Romans 5 vs 3 - 5
3 Not only so, but we also glory in our sufferings, because we know that suffering produces perseverance; 4 perseverance, character; and character, hope. 5 And hope does not put us to shame, because God’s love has been poured out into our hearts through the Holy Spirit, who has been given to us.”
Just three months ago Dame Vera Lynn died aged 103. She was described by the BBC as “one of the country's most potent symbols of resilience and hope.” A reference to her wartime performances as she encouraged the military and civilian population with her songs of hope, among them “We’ll meet again” and “There’ll be Blue Birds over”; songs which focused on better and brighter days ahead when hostilities ended, right triumphed and life returned to normal. If you’re a certain age you’ll be humming those for the rest of the day!
In a sense Paul does much the same in the verses above. Confronting the fact that Christians like others suffer in this world and sometimes more due to their faith, he points these believers in Rome ahead to the final triumph even though now they may be suffering. Even that suffering though is not wasted in the providence of God as it produces perseverance and character; character which maintains a hope in Christ’s victory and the realisation of everything promised by God the Father.
At that point those suffering could well ask – how do we know this hope is secure? That question is never an easy one to answer, particularly when it comes from those enduring pain or injustice or loss. The answer though comes in verse 5. This hope of which Paul writes does not put us to shame, we will not be left red faced and ashamed on the final day for having believed in vain. The reality then of our justification before God will be clearly visible and Paul goes on to explain why in verses 6-11 yet even now we are not empty handed. God has given us the first instalment if we can put it like that, a foretaste of what is to come in two ways. First God has poured his love into our hearts and then has caused his Holy Spirit to dwell in us. The same Spirit who works faith, who strengthens us in temptation and trial and who enables our discipleship.
All we have known is life in a fallen and often troubled world and many times trouble engulfs us personally.
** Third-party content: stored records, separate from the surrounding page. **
Lemma list_insert_at_middle {A} (pre post : list A) (a v : A) (i : Z) :
  i = len pre + 1 ->
  list_insert_at (pre ++ a :: post) i v = pre ++ a :: v :: post.
Proof.
  intros ->. unfold list_insert_at, slice_index.
  pose proof (len_nonneg pre). destruct (len pre + 1 <? 0) eqn:E; [lia|].
  assert (Z.to_nat (len pre + 1) = length (pre ++ [a])) as ->.
  { rewrite length_app. unfold len. simpl. lia. }
  change (pre ++ a :: post) with (pre ++ [a] ++ post).
  rewrite (app_assoc pre [a] post).
  rewrite take_app_length, drop_app_length. by rewrite <- app_assoc.
Qed.

Lemma slice_to_app {A} (pre post : list A) (i : Z) :
  i = len pre -> slice_to (pre ++ post) i = pre.
Proof.
  intros ->. rewrite slice_to_nonneg by apply len_nonneg.
  unfold len. rewrite Nat2Z.id. apply take_app_length.
Qed.

Lemma slice_from_app {A} (pre post : list A) (i : Z) :
  i = len pre -> slice_from (pre ++ post) i = post.
Proof.
  intros ->. rewrite slice_from_nonneg by apply len_nonneg.
  unfold len. rewrite Nat2Z.id. apply drop_app_length.
Qed.

Lemma slice_from_app_next {A} (pre post : list A) (a : A) (i : Z) :
  i = len pre + 1 -> slice_from (pre ++ a :: post) i = post.
Proof.
  intros ->. rewrite (cons_middle a pre), app_assoc.
  apply slice_from_app. rewrite len_app. reflexivity.
Qed.

Lemma slice_to_all {A} (l : list A) : slice_to l (len l) = l.
Proof.
  rewrite <- (app_nil_r l) at 1. by apply slice_to_app.
Qed.

Lemma slice_from_all {A} (l : list A) : slice_from l (len l) = [].
Proof.
  rewrite <- (app_nil_r l) at 1. by apply slice_from_app.
Qed.

Lemma split_at {A} (l : list A) (x : Z) :
  0 <= x <= len l -> exists pre post, l = pre ++ post /\ x = len pre.
Proof.
  intros H. exists (take (Z.to_nat x) l), (drop (Z.to_nat x) l).
  split; [by rewrite take_drop|].
  unfold len in *. rewrite length_take. lia.
Qed.

Lemma split_at_item {A} (l : list A) (y : Z) (a : A) :
  0 <= y -> l !! Z.to_nat y = Some a ->
  exists pre post, l = pre ++ a :: post /\ y = len pre.
Proof.
  intros Hy Hl. exists (take (Z.to_nat y) l), (drop (S (Z.to_nat y)) l).
  split; [by rewrite take_drop_middle|].
  apply lookup_lt_Some in Hl. unfold len. rewrite length_take. lia.
Qed.

(** The cursor of a valid state splits the content at its row and the row
    at its column. *)
Lemma valid_state_split (s : EditorState) :
  valid_state s ->
  exists above below before after,
    content s = above ++ (before ++ after) :: below
    /\ cursor_y s = len above /\ cursor_x s = len before
    /\ no_newline (before ++ after).
Proof.
  intros [Hrow (line & Hline & Hcol) Hlines].
  destruct (split_at_item (content s) (cursor_y s) line) as
    (above & below & Hc & Hy); [lia|done|].
  destruct (split_at line (cursor_x s)) as (before & after & -> & Hx);
    [done|].
  exists above, below, before, after. repeat split; try done.
  rewrite Hc in Hlines. apply Forall_app in Hlines as [_ Hl].
  by inversion Hl.
Qed.

Section EngineProperties.

Context (fix_code beautify : option (pystr -> pystr)).

Local Abbreviation execute := (execute fix_code beautify).
Local Abbreviation execute_command := (execute_command fix_code beautify).
Local Abbreviation redo := (redo fix_code beautify).

(** ** Backspace at the start of the document *)

(** C10.  With the cursor at row 0, column 0, executing a Backspace command
    leaves the lines, the cursor and the command's recorded deleted
    character as they were, and still sets the modified flag and clears the
    selection. *)
Theorem backspace_at_origin (s : EditorState) (old_y old_x : Z)
  (deleted_char : pystr) :
  cursor_y s = 0 -> cursor_x s = 0 ->
  exists s',
    execute (BackspaceCommand old_y old_x deleted_char) s
      = Some (BackspaceCommand 0 0 deleted_char, s')
    /\ content s' = content s
    /\ cursor_y s' = cursor_y s /\ cursor_x s' = cursor_x s
    /\ is_modified s' = true
    /\ selection_start s' = None /\ selection_end s' = None.
Proof.
  intros Hy Hx. eexists. split.
  - unfold execute. rewrite Hy, Hx. simpl. reflexivity.
  - simpl. repeat split; done.
Qed.

(** ** Redo invalidation *)

Lemma execute_command_redo_stack (c : Command)
  (hs hs' : CommandHandler * EditorState) :
  execute_command c hs = Some hs' -> redo_stack hs'.1 = [].
Proof.
  unfold execute_command. intros H.
  destruct (execute c hs.2) as [r|]; simplify_eq/=. done.
Qed.

Lemma redo_empty (hs : CommandHandler * EditorState) :
  redo_stack hs.1 = [] -> redo hs = Some hs.
Proof. unfold redo. intros ->. done. Qed.

(** C5.  Every [execute_command] call leaves an empty redo stack, so a
    [redo] right after it changes nothing; in particular after
    execute(A); execute(B); undo(); execute(C) the final redo() leaves the
    handler and the editor state as they are. *)
Theorem execute_clears_redo :
  (forall c hs hs',
      execute_command c hs = Some hs' ->
      redo_stack hs'.1 = [] /\ redo hs' = Some hs')
  /\ (forall A B C hs hs4,
         (hs1 ← execute_command A hs; hs2 ← execute_command B hs1;
          hs3 ← undo hs2; execute_command C hs3) = Some hs4 ->
         redo hs4 = Some hs4).
Proof.
  split.
  - intros c hs hs' H. apply execute_command_redo_stack in H.
    split; [done|]. by apply redo_empty.
  - intros A B C hs hs4 H.
    destruct (execute_command A hs) as [hs1|]; [simpl in H|done].
    destruct (execute_command B hs1) as [hs2|]; [simpl in H|done].
    destruct (undo hs2) as [hs3|]; [simpl in H|done].
    apply redo_empty. eapply execute_command_redo_stack, H.
Qed.

(** ** Replace-all without case sensitivity *)

Lemma replace_scan_no_occurrence (old new s : pystr) :
  (forall k, startswith (drop k s) old = false) ->
  replace_scan old new 0 s = s.
Proof.
  induction s as [|c s IH]; intros H; [done|].
  pose proof (H 0%nat) as H0. rewrite drop_0 in H0.
  cbn [replace_scan]. rewrite H0. f_equal. apply IH.
  intros k. apply (H (S k)).
Qed.

Lemma replace_no_occurrence (old new s : pystr) :
  (forall k, startswith (drop k s) old = false) -> replace s old new = s.
Proof.
  intros H. unfold replace. destruct old as [|a old].
  - specialize (H 0%nat). destruct s; done.
  - by apply replace_scan_no_occurrence.
Qed.
(** * JsonpTemplatePlugin: a shallow embedding of lib/web/JsonpTemplatePlugin.js

    The plugin generates the browser bootstrap code of a chunk: the hook
    registry ([getCompilationHooks]), the attribute renderer
    ([renderAttributes]), the three tag builders ([jsonpScript],
    [linkPreload], [linkPrefetch]), the manifest emitter ([renderChunk]),
    the hash contributor ([chunkHash]) and the runtime-requirement
    listeners ([handler] and the taps on runtimeRequirementInTree).

    Part I holds the definitions, each one next to the source lines it
    embeds; Part II holds the theorems. *)

From Stdlib Require Import String Ascii List ZArith Lia Permutation DecimalString.
From stdpp Require Import base gmap sets list strings.

Local Open Scope string_scope.
Local Open Scope list_scope.
Local Set Warnings "-clear-no-such-hyp".

(* ===================================================================== *)
(** * Part I: definitions                                                 *)
(* ===================================================================== *)

(** ** Host-language values *)

(** The double-quote and the backslash, as one-character strings. *)
Definition dq : string := String "034"%char EmptyString.
Definition bs : string := String "092"%char EmptyString.
(** The line feed; "\n" inside generated code stays the two characters
    backslash, n. *)
Definition lf : string := String "010"%char EmptyString.

(** [Array.prototype.join]. *)
Fixpoint join (sep : string) (l : list string) : string :=
  match l with
  | [] => ""
  | [x] => x
  | x :: rest => x +:+ sep +:+ join sep rest
  end.

(** [String(n)] for an integer [n] in the safe range. *)
Definition string_of_Z (n : Z) : string := NilZero.string_of_int (Z.to_int n).

Module JSON.

(** The values the plugin serializes: chunk ids (numbers or strings),
    arrays of ids, entry-info arrays, and configuration strings. *)
#[warnings="-register-all"]
Inductive value :=
| Null
| Bool (b : bool)
| Number (n : Z)
| Str (s : string)
| Array (elems : list value).

Definition hex_digit (n : nat) : string :=
  String (ascii_of_nat (if n <? 10 then 48 + n else 87 + n)%nat) EmptyString.

(** QuoteJSONString, one code unit at a time. *)
Definition escape (c : ascii) : string :=
  let n := nat_of_ascii c in
  if (n =? 34)%nat then bs +:+ dq
  else if (n =? 92)%nat then bs +:+ bs
  else if (n =? 8)%nat then bs +:+ "b"
  else if (n =? 9)%nat then bs +:+ "t"
  else if (n =? 10)%nat then bs +:+ "n"
  else if (n =? 12)%nat then bs +:+ "f"
  else if (n =? 13)%nat then bs +:+ "r"
  else if (n <? 32)%nat then bs +:+ "u00" +:+ hex_digit (n / 16) +:+ hex_digit (n mod 16)
  else String c EmptyString.

Fixpoint escape_all (s : string) : string :=
  match s with
  | EmptyString => EmptyString
  | String c rest => escape c +:+ escape_all rest
  end.

Definition quote (s : string) : string := dq +:+ escape_all s +:+ dq.
(** * PicoLogger: the logging scheduler and its HTTP control plane

    A shallow embedding of [PicoLogger/main.py] and [PicoLogger/capsense.py].

    - Python strings are [string]; the built-ins the program calls on them
      ([in], [split], [replace], [int], [float], f-string integer formats)
      are the functions of module [Py].
    - Python floats are modelled by exact rationals (plus [inf] and [nan]):
      binary rounding is not modelled.
    - [logging_status], the LED, the files under [logs/] and the printed log
      are the fields of [World]; the hardware (sensors, filesystem faults,
      clock) is an explicit environment that answers each call.
    - Every [await asyncio.sleep] is recorded in the trace together with the
      [logging_status] another task would read at that suspension point. *)

From Stdlib Require Import ZArith QArith Qround Ascii DecimalString.
From Stdlib Require String.
From stdpp Require Import gmap strings list fin_maps.

Local Open Scope Z_scope.

(** ** Python built-ins used by the program *)

Module Py.

(** [needle in hay] *)
Fixpoint contains (needle hay : string) : bool :=
  String.prefix needle hay ||
  match hay with
  | EmptyString => false
  | String _ t => contains needle t
  end.

Fixpoint drop_chars (n : nat) (s : string) : string :=
  match n, s with
  | O, _ => s
  | S k, String _ t => drop_chars k t
  | S _, EmptyString => EmptyString
  end.

(** [s.split(sep, 1)] when [sep] occurs in [s]: the text before and after
    the first occurrence; [None] when [sep] does not occur. *)
Fixpoint split_first (sep s : string) : option (string * string) :=
  if String.prefix sep s then Some (EmptyString, drop_chars (String.length sep) s)
  else match s with
       | EmptyString => None
       | String c t =>
           match split_first sep t with
           | Some (a, b) => Some (String c a, b)
           | None => None
           end
       end.

(** [s.split(sep)] for a one-character separator. *)
Fixpoint split (sep : ascii) (s : string) : list string :=
  match s with
  | EmptyString => [EmptyString]
  | String c t =>
      if Ascii.eqb c sep then EmptyString :: split sep t
      else match split sep t with
           | h :: r => String c h :: r
           | [] => [String c EmptyString]
           end
  end.

(** [s.replace(old, new)] for a non-empty [old]: left to right, matches do
    not overlap.  [skip] counts the characters of a match still to drop. *)
Fixpoint replace_from (old new s : string) (skip : nat) : string :=
  match s with
  | EmptyString => EmptyString
  | String c t =>
      match skip with
      | S k => replace_from old new t k
      | O =>
          if String.prefix old s
          then new +:+ replace_from old new t (Nat.pred (String.length old))
          else String c (replace_from old new t O)
      end
  end.

Definition replace (old new s : string) : string := replace_from old new s O.

(** [sep.join(l)] *)
Fixpoint join (sep : string) (l : list string) : string :=
  match l with
  | [] => EmptyString
  | [x] => x
  | x :: r => x +:+ sep +:+ join sep r
  end.

(** [s * n] *)
Fixpoint repeat_str (s : string) (n : nat) : string :=
  match n with
  | O => EmptyString
  | S k => s +:+ repeat_str s k
  end.

(** Whitespace stripped by [int] and [float]. *)
Definition is_space (c : ascii) : bool :=
  let n := nat_of_ascii c in
  (n =? 32)%nat || ((9 <=? n)%nat && (n <=? 13)%nat).

Fixpoint lstrip (s : string) : string :=
  match s with
  | String c t => if is_space c then lstrip t else s
  | EmptyString => EmptyString
  end.

Definition strip (s : string) : string :=
  String.rev (lstrip (String.rev (lstrip s))).

Definition digit_of (c : ascii) : option Z :=
  let n := nat_of_ascii c in
  if (48 <=? n)%nat && (n <=? 57)%nat then Some (Z.of_nat (n - 48)) else None.

Fixpoint digits_from (acc : Z) (s : string) : option Z :=
  match s with
  | EmptyString => Some acc
  | String c t =>
      match digit_of c with
      | Some d => digits_from (10 * acc + d) t
      | None => None
      end
  end.

(** A non-empty run of decimal digits. *)
Definition digits (s : string) : option Z :=
  match s with
  | EmptyString => None
  | _ => digits_from 0 s
  end.

(** An optional sign in front of [body]. *)
Definition signed {A} (body : string → option A) (neg : A → A) (s : string)
  : option A :=
  match s with
  | String "-" t => neg <$> body t
  | String "+" t => body t
  | _ => body s
  end.

(** [int(s)]: surrounding whitespace, an optional sign, decimal digits;
    [None] stands for [ValueError].  Digit-group underscores are not
    modelled and count as malformed. *)
Definition int (s : string) : option Z := signed digits Z.opp (strip s).

(** Python floats: exact rationals, infinities and nan. *)
Inductive pyfloat :=
| Finite (q : Q)
| Inf (negative : bool)
| NaN.

Definition fneg (x : pyfloat) : pyfloat :=
  match x with
  | Finite q => Finite (Qopp q)
  | Inf b => Inf (negb b)
  | NaN => NaN
  end.

Definition lower (c : ascii) : ascii :=
  let n := nat_of_ascii c in
  if (65 <=? n)%nat && (n <=? 90)%nat then ascii_of_nat (n + 32) else c.

Fixpoint lower_str (s : string) : string :=
  match s with
  | EmptyString => EmptyString
  | String c t => String (lower c) (lower_str t)
  end.

(** [digits "." digits], at least one digit in total. *)
Definition mantissa (s : string) : option Q :=
  match split_first "." s with
  | None => (λ n, inject_Z n) <$> digits s
  | Some (ip, fp) =>
      match ip, fp with
      | EmptyString, EmptyString => None
      | _, _ =>
          i ← digits_from 0 ip;
          f ← digits_from 0 fp;
          let scale := 10 ^ Z.of_nat (String.length fp) in
          Some (Qmake (i * scale + f) (Z.to_pos scale))
      end
  end.

Definition pow10 (e : Z) : Q :=
  if 0 <=? e then inject_Z (10 ^ e) else Qmake 1 (Z.to_pos (10 ^ (- e))).

Definition unsigned_float (s : string) : option pyfloat :=
  let l := lower_str s in
  if String.eqb l "inf" || String.eqb l "infinity" then Some (Inf false)
  else if String.eqb l "nan" then Some NaN
  else match split_first "e" l with
       | None => Finite <$> mantissa l
       | Some (m, e) =>
           q ← mantissa m;
           x ← signed digits Z.opp e;
           Some (Finite (Qmult q (pow10 x)))
       end.

(** [float(s)]; [None] stands for [ValueError]. *)
Definition float (s : string) : option pyfloat :=
  signed unsigned_float fneg (strip s).

(** [str(n)] for an integer. *)
Definition str_int (n : Z) : string := NilZero.string_of_int (Z.to_int n).

(** [f"{n:0<w>d}"]: zero padding to width [w], the sign counted in it. *)
Definition zfill (w : nat) (s : string) : string :=
  repeat_str "0" (w - String.length s) +:+ s.

Definition fmt_0d (w : nat) (n : Z) : string :=
  let ds := NilZero.string_of_uint (N.to_uint (Z.abs_N n)) in
  if n <? 0 then "-" +:+ zfill (Nat.pred w) ds else zfill w ds.

(** Float arithmetic on finite values: [x // y], [x % y], [int(x)]. *)
Definition floordiv (x : Q) (y : Z) : Z := Qfloor (Qdiv x (inject_Z y)).
Definition fmod (x : Q) (y : Z) : Q := Qminus x (inject_Z (y * floordiv x y)).
Definition trunc (x : Q) : Z := Z.quot (Qnum x) (Zpos (Qden x)).

End Py.

(** Exceptions are modelled by [option]: [None] is a raised [Exception]. *)

Fixpoint foldM {A S} (f : S → A → option S) (s : S) (l : list A) : option S :=
  match l with
  | [] => Some s
  | x :: r => s' ← f s x; foldM f s' r
  end.

(** ** capsense.py *)

Module Capsense.

Record Config := {
  sensor_address : Z;
  register : Z;
  num_sensors : nat;
  values_per_sensor : nat;
  value_size : nat;
  sensor_names : list string;
  value_names : list string
}.

Definition DEFAULT_CONFIG : Config := {|
  sensor_address := 9;
  register := 0;
  num_sensors := 3;
  values_per_sensor := 3;
  value_size := 2;
  sensor_names := ["CSD_360"; "CSD_100"; "CSD_20"];
  value_names := ["RawCount"; "DiffCount"; "Baseline"]
|}.

(** [self.config], [self.is_available]; the I2C bus is the environment. *)
Record CapsenseReader := {
  config : Config;
  is_available : bool
}.

Definition buffer_size (r : CapsenseReader) : nat :=
  (num_sensors (config r) * values_per_sensor (config r) * value_size (config r))%nat.

(** [read_raw_data]: [bus] is what [i2c.readfrom_mem] answers, [None] when
    it raises. *)
Definition read_raw_data (r : CapsenseReader) (bus : option (list Z))
  : option (list Z) :=
  if is_available r then
    data ← bus;
    if (length data =? buffer_size r)%nat then Some data else None
  else None.

(** [struct.unpack('<nH', raw)]: [n] little-endian 16-bit values out of
    exactly [2 * n] bytes. *)
Fixpoint le16 (raw : list Z) : list Z :=
  match raw with
  | lo :: hi :: rest => (lo + 256 * hi) :: le16 rest
  | _ => []
  end.

Definition unpack_H (n : nat) (raw : list Z) : option (list Z) :=
  if (length raw =? 2 * n)%nat then Some (le16 raw) else None.

Definition index_to_sensor : gmap nat string :=
  <[0%nat := "CSD_360"]> (<[1%nat := "CSD_100"]> (<[2%nat := "CSD_20"]> ∅)).

(** Python's [enumerate]. *)
Definition enumerate {A} (l : list A) : list (nat * A) := zip (seq 0 (length l)) l.

(** [read_sensor_data]: a dict of dicts, sensor name to value name to
    value.  Every failed lookup is a [KeyError] or [IndexError]. *)
Definition read_sensor_data (r : CapsenseReader) (bus : option (list Z))
  : option (gmap string (gmap string Z)) :=
  raw_data ← read_raw_data r bus;
  let total_values := (num_sensors (config r) * values_per_sensor (config r))%nat in
  values ← unpack_H total_values raw_data;
  let ns := num_sensors (config r) in
  let sensor_data0 : gmap string (gmap string Z) :=
    foldl (λ d sensor_name, <[sensor_name := ∅]> d) ∅
          (take ns (sensor_names (config r))) in
  foldM (λ sensor_data i,
           sensor_name ← index_to_sensor !! i;
           foldM (λ sensor_data '(j, value_name),
                    let value_index := (j * ns + i)%nat in
                    inner ← sensor_data !! sensor_name;
                    v ← values !! value_index;
                    Some (<[sensor_name := <[value_name := v]> inner]> sensor_data))
                 sensor_data (enumerate (value_names (config r))))
        sensor_data0 (seq 0 ns).
#[export] Instance ieee : Float64 float := {
  fadd := PrimFloat.add;
  fmul := PrimFloat.mul;
  fdiv := PrimFloat.div;
  fsqrt := PrimFloat.sqrt;
  fltb := PrimFloat.ltb;
  fconst := IEEE.of_Q
}.

(** ** The real-number instance *)

Module Exact.

Definition Rltb (x y : R) : bool := if Rlt_dec x y then true else false.

End Exact.

#[export] Instance exact : Float64 R := {
  fadd := Rplus;
  fmul := Rmult;
  fdiv := Rdiv;
  fsqrt := R_sqrt.sqrt;
  fltb := Exact.Rltb;
  fconst := Q2R
}.

(** ** Physics (server.go, lines 66-78 and 131-145) *)

Section Physics.

Context {F : Type} `{Float64 F}.

Local Open Scope f64_scope.

(** [func gravitationalAccel(pos Vector2) Vector2] *)
Definition gravitationalAccel (pos : Vector2 F) : Vector2 F :=
  let r := fsqrt (X pos * X pos + Y pos * Y pos) in
  let r := if fltb r (fconst (1 # 10)) then fconst (1 # 10) else r in
  let force := fconst (- G * StarMass) / (r * r) in
  let unitX := X pos / r in
  let unitY := Y pos / r in
  {| X := force * unitX; Y := force * unitY |}.

(** The radius after the clamp, that is the value both divisions of
    [gravitationalAccel] divide by (as [r * r] and as [r]). *)
Definition clampedRadius (pos : Vector2 F) : F :=
  let r := fsqrt (X pos * X pos + Y pos * Y pos) in
  if fltb r (fconst (1 # 10)) then fconst (1 # 10) else r.

(** Body of the physics loop for one connected entity (lines 135-142):
    velocity first, then position from the new velocity. *)
Definition integrate (entity : Entity F) : Entity F :=
  let accel := gravitationalAccel (Position entity) in
  let vx := X (Velocity entity) + X accel * fconst TimeStep in
  let vy := Y (Velocity entity) + Y accel * fconst TimeStep in
  let px := X (Position entity) + vx * fconst TimeStep in
  let py := Y (Position entity) + vy * fconst TimeStep in
  {| ID := ID entity;
     Position := {| X := px; Y := py |};
     Velocity := {| X := vx; Y := vy |};
     Connected := Connected entity |}.

End Physics.
Definition limActivateHearBeatTimer : M tTxStatus :=
  let status := TX_TIMER_ERROR in
  hb ← gets (fun s => limTimers s gLimHeartBeatTimer);
  if bool_decide (TX_AIRGO_TMR_SIGNATURE = tmrSignature hb) then
    (* consider 0 interval a ok case *)
    if bool_decide (initScheduleTimeInMsecs hb ≠ 0) then
      status ← tx_timer_activate (Single gLimHeartBeatTimer);
      when (bool_decide (TX_SUCCESS ≠ status))
        (limLog LOGE "could not activate Heartbeat timer status(%d)\n");;
      ret status
    else ret TX_SUCCESS
  else ret status.

(** [limDeactivateAndChangePerStaIdTimer].  [staId] is a [tANI_U16];
    [val0] is what the uninitialised local [val] holds on entry. *)
Definition limDeactivateAndChangePerStaIdTimer (timerId : tLimTimerId)
    (staId : Z) (val0 : Z) : M unit :=
  macTrace TRACE_CODE_TIMER_DEACTIVATE 0 timerId;;
  match timerId with
  | eLIM_CNF_WAIT_TIMER =>
      deactivate_or_log (CnfWait (Z.to_nat staId))
        "unable to deactivate CNF wait timer\n";;
      (* Change timer to reactivate it in future *)
      val ← cfgGetInt_or_log WNI_CFG_WT_CNF_TIMEOUT val0
               "could not retrieve cnf timeout value\n";
      let val := SYS_MS_TO_TICKS val in
      change_or_log (CnfWait (Z.to_nat staId)) val val
        "unable to change cnf wait timer\n"

  | eLIM_AUTH_RSP_TIMER =>
      tbl ← gets gLimPreAuthTimerTable;
      match limGetPreAuthNodeFromIndex tbl staId with
      | None => limLog LOGP "Invalid Pre Auth Index passed :%d\n" (* break *)
      | Some pAuthNode =>
          deactivate_or_log (PreAuth pAuthNode)
            "unable to deactivate auth response timer\n";;
          (* Change timer to reactivate it in future *)
          val ← cfgGetInt_or_log WNI_CFG_AUTHENTICATE_RSP_TIMEOUT val0
                   "could not retrieve auth response timeout value\n";
          let val := SYS_MS_TO_TICKS val in
          change_or_log (PreAuth pAuthNode) val 0
            "unable to change auth rsp timer\n"
      end

  | _ => ret tt (* Invalid timerId *)
  end.
(** * Incremental nonbonded energy evaluation (Faunus, [src/energy.h])

    A shallow embedding of [Faunus::Energy::Nonbonded]: the pair energy
    [i2i], the group-to-group sum [g2g], the index-list sum [index2index]
    and the change-driven evaluator [energy].

    - [double] is binary64: Rocq's primitive [float] with its IEEE
      addition, so every sum below is the left-to-right accumulation
      [u += x] of the source, never a reassociated one.
    - [int] is [Z]; the conversion [int(oldspc.groups.size())] is written
      out as a 32-bit two's complement wrap.
    - A reference to a space ([const Tspace &spc]) is a location of the
      world the evaluator runs in; the two stores and the change set are
      objects of that world, because [energy] receives them by mutable
      reference.
    - A call of the pair potential is an observable event: it is appended
      to the world's call log, which plays the part of a call counter
      placed on the pair potential.
    - [operator[]] of [std::vector] outside its bounds has no defined
      result; the embedding makes it a fault ([None]). *)

From Stdlib Require Import String Ascii.
From Stdlib Require Import ZArith List Bool Lia Floats.
Import ListNotations.

Local Open Scope Z_scope.

(** ** Data model *)

(** A position or separation vector ([Point]). *)
Record Point : Set := mkPoint { x : float; y : float; z : float }.

(** Modelled from the spec: the particle type is declared in [core.h],
    which is not part of the sources at hand.  The evaluator reads [pos];
    everything else is payload handed to the pair potential. *)
Record Particle : Set := mkParticle {
  pos : Point;      (* position *)
  id : Z;           (* type identifier *)
  charge : float    (* potential-specific attribute *)
}.

(** Modelled from the spec: the group type is declared in [core.h].  The
    source iterates a group with a range-for whose elements have a [pos],
    so a group is the sequence of particles it ranges over. *)
Definition Group : Set := list Particle.

(** [std::vector<int>] of particle indices. *)
Definition Tindex : Set := list Z.

Module Space.
(** Modelled from the spec: [Tspace] is declared in [core.h].  The
    evaluator uses [geo.vdist], the particle vector [p] and the group
    vector [groups]. *)
Record t : Type := mk {
  vdist : Point -> Point -> Point;   (* geo.vdist *)
  p : list Particle;
  groups : list Group
}.
End Space.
It comes as we encounter the difficulty of daily discipleship and discover following Jesus means ridicule and worse at times. This though is not normal life, it’s certainly not life as God intended nor is the world good as God declared it at creation. We live now in a hiatus between the perfection of creation and the perfection of the new creation. The evidence that life as God intended will resume is experienced by Christians who know God’s love in the depths of their being, and whose wills are strengthened by God’s Spirit within.